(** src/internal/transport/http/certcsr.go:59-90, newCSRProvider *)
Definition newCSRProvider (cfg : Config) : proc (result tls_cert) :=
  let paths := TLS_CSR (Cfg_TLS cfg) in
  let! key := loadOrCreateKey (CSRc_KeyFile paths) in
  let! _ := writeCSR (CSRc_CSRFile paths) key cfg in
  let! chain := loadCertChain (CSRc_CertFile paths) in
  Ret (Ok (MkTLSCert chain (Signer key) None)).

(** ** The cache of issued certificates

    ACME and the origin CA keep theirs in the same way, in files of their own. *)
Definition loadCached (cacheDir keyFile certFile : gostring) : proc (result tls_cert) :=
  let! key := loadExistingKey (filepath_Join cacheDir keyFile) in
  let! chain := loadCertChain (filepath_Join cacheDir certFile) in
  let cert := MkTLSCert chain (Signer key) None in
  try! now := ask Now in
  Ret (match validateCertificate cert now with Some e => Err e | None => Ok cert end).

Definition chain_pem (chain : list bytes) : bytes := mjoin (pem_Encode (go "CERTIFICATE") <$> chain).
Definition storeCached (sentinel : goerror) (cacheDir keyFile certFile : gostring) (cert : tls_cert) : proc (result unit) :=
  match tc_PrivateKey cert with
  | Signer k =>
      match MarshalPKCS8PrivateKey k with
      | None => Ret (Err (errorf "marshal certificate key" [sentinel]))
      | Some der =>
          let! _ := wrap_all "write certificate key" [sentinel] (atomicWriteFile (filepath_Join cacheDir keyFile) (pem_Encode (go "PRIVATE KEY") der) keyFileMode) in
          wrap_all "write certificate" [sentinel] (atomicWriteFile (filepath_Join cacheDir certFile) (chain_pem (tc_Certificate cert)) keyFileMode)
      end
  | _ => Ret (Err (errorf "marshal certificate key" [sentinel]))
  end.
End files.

Problem to solve:
Output nothing but the number of lines in the data containing the string "match".

Solution:
3